Cependant, la reprise des actes ne peut pas être implicite et doit impérativement résulter soit d’un état annexé aux statuts, soit d’un mandat antérieur déterminant les engagements, soit d’une décision des associés postérieure à l’immatriculation.
En l’espèce, Mme [V] a initié ses discussions avec [C] en juillet 2023 et la société [V], en cours de création à cette date, a été immatriculé au RCS de Paris le 11 septembre 2023, Mme [V] étant sa présidente et fondatrice.
Les devis établis par [C] le 13 juillet 2023 et 22 septembre 2023, signés par Mme [V], ont été payés par Mme [V]. Cependant la reprise de ces actes par la société [V] n’est pas prouvée et le tribunal retient que la société [V] n’a pas valablement repris les actes conclus pendant la période de formation au nom de Mme [V]. En conséquence, la charge et les effets de l’acte incombent à Mme [V] qui a agi et est donc solidairement responsable à l’égard d’un tiers, de sorte que Mme [V], qui a personnellement payé et fourni les biens, a qualité à agir en son nom propre contre la société [C].

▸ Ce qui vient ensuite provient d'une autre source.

Definition NoteOn (note velocity : Z) (s : Synth_ f32) : Synth_ f32 :=
  let s := set_current_note_ note s in
  let s := set_current_velocity_ (of_int velocity / of_int 127) s in
  let s := set_envelope_state_ k_state_attack s in
  let s := set_envelope_ zero s in
  let s := set_pitch_envelope_ one s in
  let s := set_osc2_envelope_ one s in
  let s := set_current_note_ note s in
  let s := set_current_velocity_ (of_int velocity / of_int 127) s in
  let s := set_envelope_state_ k_state_attack s in
  let s := set_envelope_ zero s in
  let s := set_pitch_envelope_ one s in
  let s := set_osc2_envelope_ one s in
  let s := set_click_envelope_ one s in
  let s := set_last_noise_ zero s in
  let s := set_filter_state_0 zero s in
  let s := set_filter_state_1 zero s in
  let s := set_filter_state_2 zero s in
  set_filter_state_3 zero s.

(* switch (envelope_state_) { ... } *)
Definition amp_envelope (st : env_state) (env attack release : f32) : f32 * env_state :=
  match st with
  | k_state_attack =>
      let env := env + one / (attack / of_int 1000 * k_samplerate) in
      if fge env one then (one, k_state_decay) else (env, k_state_attack)
  | k_state_decay =>
      let env := env - one / (release / of_int 1000 * k_samplerate) in
      if fle env zero then (zero, k_state_off) else (env, k_state_decay)
  | k_state_release =>
      let env := env - one / (release / of_int 1000 * k_samplerate) in
      if fle env zero then (zero, k_state_off) else (env, k_state_release)
  | k_state_off => (env, k_state_off)
  end.

(* e -= 1.f / (t / 1000.f * k_samplerate); if (e < 0.f) e = 0.f; *)
Definition decay_envelope (e t : f32) : f32 :=
  let e := e - one / (t / of_int 1000 * k_samplerate) in
  if flt e zero then zero else e.

(* p += inc; if (p >= 1.f) p -= 1.f; *)
Definition advance_phase (p inc : f32) : f32 :=
  let p := p + inc in
  if fge p one then p - one else p.

Definition waveformSaw (phase : f32) : f32 := of_int 2 * phase - one.

Definition waveformTriangle (phase : f32) : f32 :=
  let ramp := of_int 2 * phase - one in
  of_int 2 * (fabs ramp - lit 5 10).

Definition waveformPulse (phase width : f32) : f32 :=
  if flt phase width then one else minus_one.

Definition waveformNoise (r : Z) : f32 :=
  (of_int (Z.land r 65535) / of_int 32768) * of_int 2 - one.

Corrélativement, la société [V] ne peut se prévaloir du contrat ni réclamer des sommes au titre d’actes effectués, les actes n’ayant pas été valablement repris et la société, SOTALA n’a pas qualité à agir.
Le tribunal dit que le droit d’agir de Mme [V] n’est pas discutable et, en revanche, que la société [V] n’a pas droit à agir. Le tribunal dira irrecevable l’intervention volontaire de la société [V] et irrecevable la société [V] dans toutes ses demandes.

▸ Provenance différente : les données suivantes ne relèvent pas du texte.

(* ================================================================== *)
(** ** What holds of the add-on between any two calls *)

(** Every byte of an address buffer is a byte. *)
Definition valid_bytes (l : list BYTE) : bool :=
  forallb (fun b => (0 <=? b) && (b <=? 255)) l.

(** The relation between a record before and after the adapter hook. *)
Definition same_shape (a a' : IP_ADAPTER_INFO) : Prop :=
  AddressLength a' = AddressLength a
  /\ List.length (Address a') = List.length (Address a)
  /\ (forall k, (6 <= k)%nat \/ AddressLength a <= Z.of_nat k ->
                nth k (Address a') 0 = nth k (Address a) 0)
  /\ (valid_bytes (Address a) = true -> valid_bytes (Address a') = true).

(** The hooks know nothing of the adapter enumeration: its entry point
    has not been resolved and it is not redirected. *)
Definition no_adapter_entry (h : HookState) : Prop :=
  g_originalGetAdaptersInfo h = None
  /\ is_attached AdaptersInfo (attached h) = false.

(** The hooks are in place for the controller at address [this]. *)
Definition hooks_bound (this : ObjId) (h : HookState) : Prop :=
  g_spooferInstance h = Some this
  /\ is_attached VolumeInformation (attached h) = true
  /\ g_originalGetVolumeInformationA h <> None.

(** A controller at address [this] and the file-scope state of the hooks
    fit together: an uninitialized controller has no active spoof; an
    active spoof has its hooks marked installed; hooks marked installed
    mean that the volume redirection is attached, that its original
    pointer is known and that [g_spooferInstance] is this controller; the
    target process id and the one stamped on the spoof set are 32-bit
    values. *)
Definition coherent (this : ObjId) (s : WindowsSpoofer) (h : HookState) : Prop :=
  (m_initialized s = false -> active (m_currentSpoofed s) = false)
  /\ (active (m_currentSpoofed s) = true -> m_hooksInstalled s = true)
  /\ (m_hooksInstalled s = true -> hooks_bound this h)
  /\ 0 <= m_targetProcessId s <= ULONG_MAX
  /\ 0 <= processId (m_currentSpoofed s) <= ULONG_MAX.

Definition coherent_process (p : Process) : Prop :=
  match g_spoofer p with
  | Some (this, s) => coherent this s (hooks p)
  | None => True
  end.

(* ================================================================== *)
(** ** Further sample inputs *)

Module Scenario.

(** The environment of [Sample.world] with other identity values: another
    adapter address and another volume serial. *)
Definition world_other_machine : World :=
  mkWorld (GetModuleHandleA Sample.world) (GetProcAddress Sample.world)
          (DetourTransactionCommit Sample.world)
          (OpenProcess Sample.world) (GetExitCodeProcess Sample.world)
          (mkProbe ERROR_SUCCESS 640
                   (mkAdapter 6 [222; 173; 190; 239; 0; 1; 0; 0]))
          (Some 305419896).

(** A real adapter enumeration that fails. *)
Definition failing_adapters : GetAdaptersInfoFunc :=
  fun c => (111, c).

(** A script over the exported names. *)
Definition session : list (World * string * list JsValue) :=
  [ (Sample.world, "generateRandomIdentifiers", []);
    (Sample.world, "initializeForProcess", [JsNumber 1]);
    (Sample.world, "applySpoofing",
     [JsObject [("volumeSerial", JsString "DEADBEEF");
                ("macAddress", JsString "AABBCCDDEEFF")]]);
    (Sample.world_commit_fails, "restoreOriginalIdentifiers", []);
    (Sample.world, "initializeForProcess", [JsNumber 2]);
    (Sample.world, "applySpoofing", [JsObject []]) ].

(** An argument of [applySpoofing] with a NUL inside one of its strings:
    [{ volumeSerial: "12\0ZZ", gpuId: "GPU-0" }]. *)
Definition cut_short : list (string * JsValue) :=
  [ ("volumeSerial",
     JsString (String "1" (String "2" (String Ascii.zero "ZZ"))));
    ("gpuId", JsString "GPU-0") ].

End Scenario.

(* ================================================================== *)
(** * Properties *)

(** ** Conversions and formatting *)

Example stoul_deadbeef : Cxx.stoul "DEADBEEF" 16 = Cxx.Converted 3735928559.
Proof. reflexivity. Qed.

Example stoul_no_digit : Cxx.stoul "ZZZZ" 16 = Cxx.invalid_argument.
Proof. reflexivity. Qed.

Example stoul_nine_digits : Cxx.stoul "123456789" 16 = Cxx.out_of_range.
Proof. reflexivity. Qed.

Example stoul_stops_at_first_non_digit : Cxx.stoul "12ZZ" 16 = Cxx.Converted 18.
Proof. reflexivity. Qed.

Sur la demande de résolution du contrat et la restitution de prix
L’article 1217 du Code civil dispose que « La partie envers laquelle l’engagement n’a pas été exécuté, ou l’a été imparfaitement, peut :
* refuser d’exécuter ou suspendre l’exécution de sa propre obligation ;
* poursuivre l’exécution forcée en nature de l’obligation ;
* obtenir une réduction du prix ;
* provoquer la résolution du contrat ;
* demander réparation des conséquences de l’inexécution.
Les sanctions qui ne sont pas incompatibles peuvent être cumulées ; des dommages et intérêts peuvent toujours s’y ajouter ».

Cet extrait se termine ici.